Common Themes and Differentiation




The manner in which I treated patients early in my medical career was based upon recommendations by my professors. As I progressed, I began reviewing reams of scientific evidence and choosing best treatment methods based upon clearly superior results and my intepretation of those results. As time has passed, my medical practice is still based upon respected colleagues recommendations and my interpretation of the available science, but my experience is allowing me latitude in choosing treatment methods for individuals, even when it may not particularly follow “what the books say” to the detail. The variances today are based in recognizing subtleties in specific patients and my own collective experience, which may not yet achieved statistical significance or undergone peer review. I believe many of my treatment successes with difficult cases are based upon this growth in detecting individual patient differences and applying personal experience to the scientific evidence available.

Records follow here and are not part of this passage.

(** The current tags of a note are never a bare string: a [tags] value that
    is a string is read as the list of that one tag, by [add_tags] and by
    the vault scan alike, and an absent key as the empty list. *)
Theorem bare_string_tag_is_singleton (content content' : string)
    (d d' : list (pyval * pyval)) (tag : string) :
  parse_frontmatter content = PDict d →
  parse_frontmatter content' = PDict d' →
  dict_get (KStr "tags") d = Some (PStr tag) →
  dict_get (KStr "tags") d' = Some (PList [PStr tag]) →
  get_current_tags (parse_frontmatter content) = Ok (PList [PStr tag]) ∧
  get_current_tags (parse_frontmatter content)
  = get_current_tags (parse_frontmatter content') ∧
  doc_tags content = doc_tags content' ∧
  (∀ frontmatter current_tags,
     get_current_tags frontmatter = Ok current_tags → ∀ s, current_tags ≠ PStr s).
Proof.
  intros Hp Hp' Ht Ht'. rewrite Hp, Hp'. cbn [get_current_tags]. rewrite Ht, Ht'.
  split; [done|]. split; [done|]. split.
  - unfold doc_tags. rewrite Hp, Hp', Ht, Ht'. cbn. set_solver.
  - intros frontmatter current_tags Hc s ->. revert Hc.
    destruct frontmatter as [| | | | |d0]; try done. cbn [get_current_tags].
    destruct (dict_get (KStr "tags") d0) as [[]|]; done.
Qed.

End OrchestratorFurther.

For me, I have found my coaching/advising development has followed much the same path as my medical practice. I initially learned by rote fashion, then slowly adapted my training based upon scientific evidence and now tend to use a combination of personal bias mixed with scientific evidence and respected colleagues experience.

Training protocols, like best treatment medicine, are a wonderful place to structure basic outlines of athletic improvement. But similarly, strict adherence to an algorthim generated as a collective mean lacks the crucial element necessary for a successful outcome: attention to individual variation.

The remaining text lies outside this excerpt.